▸ Exercise aim:
Print nothing except the lines of the listing below from the line with "mkBounded _ _ _ _ _) in *." to the line with "(* from a connection", each exactly as written, both ends included.
(Given data begins)
(* ===== verification/Queries.v ===== *)
(** * jobs/queries/mod.rs: what the operational queries share

    [Bounded] result lists, clipped texts, osquery cells, and running a [Query]
    as a capability: osquery first where it is enabled, the native reading
    otherwise.  The size of an item's JSON is serde's, an argument. *)

From Stdlib Require Import String.
From S2P Require Import Prelude Text Interfaces Jobs Osquery.

Definition OSQUERY_SHARE : Z := 5.
Definition RESULT_BUDGET_BYTES : Z := 48 * 1024.

Inductive Sensitivity := SInventory | SSensitive.

#[export] Instance Sensitivity_eq_dec : EqDecision Sensitivity.
Proof. solve_decision. Defined.

Definition failed (reason : bytes) : JobFailure := Failed reason.

(** ** Bounded lists *)

Section bounded.
Context {T : Type}.
(** The length of [serde_json::to_vec(&item)], if it can be encoded. *)
Variable json_size : T -> option Z.

Record Bounded := mkBounded {
  items : list T;
  max_items : Z;
  budget : Z;
  used : Z;
  truncated : bool }.

Definition with_budget (max_items budget : Z) : Bounded :=
  mkBounded [] max_items (Z.min budget RESULT_BUDGET_BYTES) 0 false.
Definition bounded_new (max_items : Z) : Bounded := with_budget max_items RESULT_BUDGET_BYTES.

Definition item_size (item : T) : Z :=
  match json_size item with Some n => n + 1 | None => USIZE_MAX end.

Definition push (b : Bounded) (item : T) : Bounded * bool :=
  if truncated b then (b, false)
  else
    let size := item_size item in
    if (max_items b <=? zlength (items b)) || (budget b <? Z.min USIZE_MAX (used b + size))
    then (mkBounded (items b) (max_items b) (budget b) (used b) true, false)
    else (mkBounded (items b ++ [item]) (max_items b) (budget b) (used b + size) false, true).

Definition into_parts (b : Bounded) : list T * bool := (items b, truncated b).

(** The callers' loop: [for item in .. { if !list.push(item) { break; } }]. *)
Fixpoint push_all (b : Bounded) (l : list T) : Bounded :=
  match l with
  | [] => b
  | x :: l' => let '(b, fitted) := push b x in if (fitted : bool) then push_all b l' else b
  end.

(** What a bounded list maintains. *)
Definition bounded_ok (b : Bounded) : Prop :=
  used b = zsum (map item_size (items b)) /\ 0 <= used b <= budget b /\
  budget b <= RESULT_BUDGET_BYTES /\ zlength (items b) <= Z.max 0 (max_items b).

Hypothesis json_size_nonneg : forall x n, json_size x = Some n -> 0 <= n.

Lemma item_size_pos x : 0 < item_size x.
Proof.
  unfold item_size. destruct (json_size x) eqn:E; [apply json_size_nonneg in E; lia|].
  unfold USIZE_MAX. lia.
Qed.

Lemma push_ok b x : bounded_ok b -> bounded_ok (fst (push b x)).
Proof.
  intros (Hu & Hb & Hr & Hm). unfold push. destruct (truncated b); [done|].
  destruct (_ || _) eqn:Hfull; [done|]. bool_simpl. pose proof (item_size_pos x).
  assert (Z.min USIZE_MAX (used b + item_size x) = used b + item_size x) as E.
  { apply Z.min_r. unfold RESULT_BUDGET_BYTES, USIZE_MAX in *. lia. }
  unfold bounded_ok. cbn [fst used items budget max_items].
  rewrite map_app, zsum_app. unfold zlength in *. rewrite length_app. simpl. lia.
Qed.

Lemma push_all_spec l : forall b,
  bounded_ok b -> truncated b = false ->
  let b' := push_all b l in
  bounded_ok b' /\ budget b' = budget b /\ max_items b' = max_items b /\
  exists k, items b' = items b ++ take k l /\
    (truncated b' = false -> items b' = items b ++ l) /\
    (truncated b' = true -> exists x, l !! k = Some x /\
       (max_items b <= zlength (items b') \/ budget b < used b' + item_size x)).
Proof.
  induction l as [|x l IH]; intros b Hb Ht; cbn [push_all].
  - split; [done|]. split; [done|]. split; [done|]. exists O. cbn [take]. rewrite !app_nil_r. split; [done|].
    split; [done|]. by rewrite Ht.
  - pose proof (push_ok b x Hb) as Hp. unfold push in *. rewrite Ht in *.
    destruct (_ || _) eqn:Hfull.
    + split; [done|]. split; [done|]. split; [done|]. exists O. cbn [items take truncated used].
      rewrite app_nil_r. split; [done|]. split; [done|]. intros _. exists x. split; [done|].
      apply orb_true_iff in Hfull as [H|H]; bool_simpl; [by left|right]. lia.
    + cbn [fst] in Hp. set (b1 := mkBounded _ _ _ _ _) in *.
      destruct (IH b1 Hp eq_refl) as (H1 & H2 & H3 & k & H4 & H5 & H6).
      split; [done|]. split; [done|]. split; [done|].
      exists (S k). cbn [take lookup list_lookup]. cbn [b1 items] in H4, H5.
      rewrite <- app_assoc in H4, H5. split; [done|]. split; [done|]. exact H6.
Qed.
End bounded.

Arguments Bounded T : clear implicits.

(** ** Texts and cells *)

(** [value.chars().take(max).collect()]. *)
Definition clip (value : bytes) (max : nat) : bytes := concat (take max (char_chunks value)).

Lemma clip_short value max : (length (char_chunks value) <= max)%nat -> clip value max = value.
Proof. intros H. unfold clip. rewrite take_ge by done. apply concat_char_chunks. Qed.

Definition osquery_u64 (r : Row) (column : bytes) : option Z :=
  let+ v := r !! column in parse_uint U64_MAX v.

Definition osquery_text (r : Row) (column : bytes) : option bytes :=
  let+ v := r !! column in if bool_decide (v = []) then None else Some v.

(** ** Running a query as a capability *)

Section query.
Context {J : Json} {W : Type}.
Context (cancelled : Run W bool).

Record Query := mkQuery {
  q_name : bytes;
  sensitivity : Sensitivity;
  q_timeout : Z;
  uses_osquery : bool;
  answer : json -> Run W (result json JobFailure);
  (* from a connection with the given budget, if one can be made *)
  connect_and_answer : Z -> json -> Run W (option (result (option json) JobFailure)) }.

(** [QueryCapability] as a [Capability]. *)
Definition query_capability (q : Query) : Capability :=
  mkCapability (q_name q) 1 Observe Idempotent (q_timeout q) (bool_decide (sensitivity q = SInventory)).

Definition with_osquery (enabled : bool) (q : Query) (parameters : json)
  : Run W (result (option json) JobFailure) :=
  if negb enabled || negb (uses_osquery q) then run_ret (Ok None)
  else
    let budget := q_timeout q / OSQUERY_SHARE in
    let! answered := connect_and_answer q budget parameters in
    run_ret (match answered with Some r => r | None => Ok None end).

Definition run_query (enabled : bool) (q : Query) (parameters : json) : Run W (result json JobFailure) :=
  let! stop := cancelled in
  if (stop : bool) then run_ret (Err Cancelled)
  else
    let! first := with_osquery enabled q parameters in
    match first with
    | Err e => run_ret (Err e)
    | Ok (Some v) => run_ret (Ok v)
    | Ok None =>
        let! stop := cancelled in
        if (stop : bool) then run_ret (Err Cancelled) else answer q parameters
    end.
End query.

(** A bounded result list: pushing items until one does not fit keeps a
    prefix of them whose encoded size with separators stays within the budget
    and the result limit and whose number stays within the item limit; nothing
    is missing unless the list says it is truncated, and then the first missing
    item really did not fit. *)
Theorem bounded_list_complete_or_truncated {T} (json_size : T -> option Z) max_items budget l :
  (forall x n, json_size x = Some n -> 0 <= n) -> 0 <= budget -> 0 <= max_items ->
  let '(kept, cut) := into_parts (push_all json_size (with_budget max_items budget) l) in
  exists k, kept = take k l /\ zlength kept <= max_items /\
    zsum (map (item_size json_size) kept) <= Z.min budget RESULT_BUDGET_BYTES /\
    (cut = false -> kept = l) /\
    (cut = true -> exists x, l !! k = Some x /\
       (max_items <= zlength kept \/
        Z.min budget RESULT_BUDGET_BYTES < zsum (map (item_size json_size) kept) + item_size json_size x)).
Proof.
  intros Hj Hb Hm. assert (bounded_ok json_size (with_budget (T := T) max_items budget)) as H0.
  { unfold bounded_ok, with_budget, RESULT_BUDGET_BYTES. cbn [used items Queries.budget Queries.max_items].
    change (zlength (@nil T)) with 0. simpl. lia. }
  destruct (push_all_spec json_size Hj l (with_budget max_items budget) H0 eq_refl)
    as ((Hu & Hle & _ & Hlen) & Eb & Em & k & Hi & Hf & Ht).
  set (b0 := with_budget max_items budget) in *. set (b' := push_all json_size b0 l) in *.
  change (Queries.budget b0) with (Z.min budget RESULT_BUDGET_BYTES) in *.
  change (Queries.max_items b0) with max_items in *. change (items b0) with (@nil T) in *. cbn [app] in *.
  cbn [into_parts]. exists k.
  split; [done|]. split; [rewrite Em in Hlen; lia|]. split; [rewrite <- Hu, <- Eb; lia|]. split; [done|].
  intros Htr. rewrite <- Hu. by apply Ht.
Qed.

Lemma bounded_list_complete_or_truncated_witness :
  into_parts (push_all (fun x : Z => Some x) (with_budget 10 30) [5; 6; 40; 1]) = ([5; 6], true) /\
  zsum (map (item_size (fun x : Z => if x <? 0 then None else Some x)) [5; 6]) <= 30.
Proof.
  split; [vm_compute; reflexivity|].
  pose proof (bounded_list_complete_or_truncated (fun x : Z => if x <? 0 then None else Some x) 10 30 [5; 6; 40; 1])
    as H. destruct H as (k & _ & _ & H & _).
  - intros x n. destruct (Z.ltb_spec x 0); [discriminate|]. intros [= <-]. lia.
  - lia.
  - lia.
  - exact H.
Defined.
(Given data ends)
▸ Exercise result:
    + cbn [fst] in Hp. set (b1 := mkBounded _ _ _ _ _) in *.
      destruct (IH b1 Hp eq_refl) as (H1 & H2 & H3 & k & H4 & H5 & H6).
      split; [done|]. split; [done|]. split; [done|].
      exists (S k). cbn [take lookup list_lookup]. cbn [b1 items] in H4, H5.
      rewrite <- app_assoc in H4, H5. split; [done|]. split; [done|]. exact H6.
Qed.
End bounded.

Arguments Bounded T : clear implicits.

(** ** Texts and cells *)

(** [value.chars().take(max).collect()]. *)
Definition clip (value : bytes) (max : nat) : bytes := concat (take max (char_chunks value)).

Lemma clip_short value max : (length (char_chunks value) <= max)%nat -> clip value max = value.
Proof. intros H. unfold clip. rewrite take_ge by done. apply concat_char_chunks. Qed.

Definition osquery_u64 (r : Row) (column : bytes) : option Z :=
  let+ v := r !! column in parse_uint U64_MAX v.

Definition osquery_text (r : Row) (column : bytes) : option bytes :=
  let+ v := r !! column in if bool_decide (v = []) then None else Some v.

(** ** Running a query as a capability *)

Section query.
Context {J : Json} {W : Type}.
Context (cancelled : Run W bool).

Record Query := mkQuery {
  q_name : bytes;
  sensitivity : Sensitivity;
  q_timeout : Z;
  uses_osquery : bool;
  answer : json -> Run W (result json JobFailure);
  (* from a connection with the given budget, if one can be made *)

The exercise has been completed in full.